Procurador defende asfixia financeira contra crime organizado no Rio
Ministério Público do Rio de Janeiro prioriza investigação patrimonial para desmantelar a estrutura econômica de facções criminosas.
Pontos principais
- O procurador-geral Antônio José Campos Moreira classifica o crime organizado como uma atividade empresarial concorrente ao mercado lícito.
- A estratégia foca na recuperação de ativos e no bloqueio de fluxos financeiros, indo além da prisão de lideranças.
- O domínio territorial das facções no Rio de Janeiro é tratado pelo MP como um desafio de soberania nacional.
- O tráfico de drogas é visto como uma atividade secundária frente à diversificação dos negócios ilícitos.

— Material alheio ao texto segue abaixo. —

Lemma reads_app c p s t : reads c p (s ++ t) -> reads c (p + blen s) t.
Proof.
  intros H i ch Hi. unfold blen. rewrite <-Z.add_assoc, <-Nat2Z.inj_add. apply H. rewrite lookup_app_r by lia.
  by replace (length s + i - length s)%nat with i by lia.
Qed.

Lemma reads_prefix c p s t : reads c p (s ++ t) -> reads c p s.
Proof. intros H i ch Hi. apply H. by apply lookup_app_l_Some. Qed.

Lemma reads_tail c p ch s : reads c p (ch :: s) -> reads c (p + 1) s.
Proof. exact (reads_app c p [ch] s). Qed.

(** A scan stops at the first character that is not its own. *)
Lemma scan_spec fuel ok c p spec s x rest :
  reads c p (s ++ x :: rest) -> Forall (fun ch => ok ch = true) s -> ok x = false ->
  blen spec + blen s + 1 < SPEC_MAX -> (length s < fuel)%nat ->
  scan fuel ok c p spec = Some (spec ++ s, p + blen s).
Proof.
  revert p spec s. induction fuel as [|f IH]; intros p spec s Hr Hs Hx Hl Hf; [lia|]. cbn [scan].
  pose proof (blen_nonneg s). rewrite (proj2 (Z.leb_gt SPEC_MAX _)) by lia. destruct s as [|ch s].
  - rewrite (reads_head _ _ _ _ Hr). cbn [mbind option_bind]. rewrite Hx, app_nil_r. by replace (p + blen []) with p by (unfold blen; simpl; lia).
  - apply Forall_cons in Hs as [Hch Hs]. rewrite (reads_head _ _ _ _ Hr). cbn [mbind option_bind]. rewrite Hch.
    rewrite blen_cons in *. rewrite (IH (p + 1) (spec ++ [ch]) s); [|by apply (reads_tail _ _ ch)|done|done|rewrite blen_app; change (blen [ch]) with 1; lia|simpl in Hf; lia].
    rewrite <-app_assoc. do 2 f_equal. lia.
Qed.

Lemma scan_mods_stop f c p spec m x rest :
  reads c p (x :: rest) -> strchr_hits "hlLjztq" x = false -> blen spec + 1 < SPEC_MAX ->
  scan_mods (S f) c p spec m = Some (spec, p, m).
Proof.
  intros Hr Hx Hl. cbn [scan_mods]. rewrite (proj2 (Z.leb_gt SPEC_MAX _)) by lia. rewrite (reads_head _ _ _ _ Hr). cbn [mbind option_bind].
  by rewrite Hx.
Qed.

Lemma scan_mods_one f c p spec m x rest :
  reads c p (x :: rest) -> strchr_hits "hlLjztq" x = true -> x <> 108 -> blen spec + 1 < SPEC_MAX ->
  scan_mods (S f) c p spec m = scan_mods f c (p + 1) (spec ++ [x]) (note_mod x m).
Proof.
  intros Hr Hx Hne Hl. cbn [scan_mods]. rewrite (proj2 (Z.leb_gt SPEC_MAX _)) by lia. rewrite (reads_head _ _ _ _ Hr). cbn [mbind option_bind].
  by rewrite Hx, (proj2 (Z.eqb_neq x 108)).
Qed.

Lemma scan_mods_l f c p spec m x rest :
  reads c p (108 :: x :: rest) -> blen spec + 1 < SPEC_MAX ->
  scan_mods (S f) c p spec m =
    if x =? 108 then scan_mods f c (p + 2) (spec ++ [108; x]) (note_ll m) else scan_mods f c (p + 1) (spec ++ [108]) (note_mod 108 m).
Proof.
  intros Hr Hl. cbn [scan_mods]. rewrite (proj2 (Z.leb_gt SPEC_MAX _)) by lia. rewrite (reads_head _ _ _ _ Hr). cbn [mbind option_bind].
  change (strchr_hits "hlLjztq" 108) with true. cbv iota. rewrite Z.eqb_refl.
  by rewrite (reads_head _ _ _ _ (reads_tail _ _ _ _ Hr)).
Qed.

O procurador-geral de Justiça do Rio de Janeiro, Antônio José Campos Moreira, defende uma mudança estratégica no combate ao crime organizado, tratando as facções criminosas como empresas que competem diretamente com o mercado lícito. Segundo o procurador, a prioridade do Ministério Público deve ser a asfixia financeira por meio de investigações patrimoniais rigorosas e da recuperação de ativos, superando a abordagem tradicional focada apenas na detenção de lideranças. A medida busca desarticular a base econômica que sustenta o poder dessas organizações. Moreira ressalta que o controle territorial exercido por grupos criminosos no estado transcende a esfera da segurança pública, configurando um grave problema de soberania. A diversificação das atividades ilícitas, que vão muito além do tráfico de drogas, exige que o Estado atue de forma mais incisiva sobre os fluxos financeiros e o patrimônio acumulado pelo crime.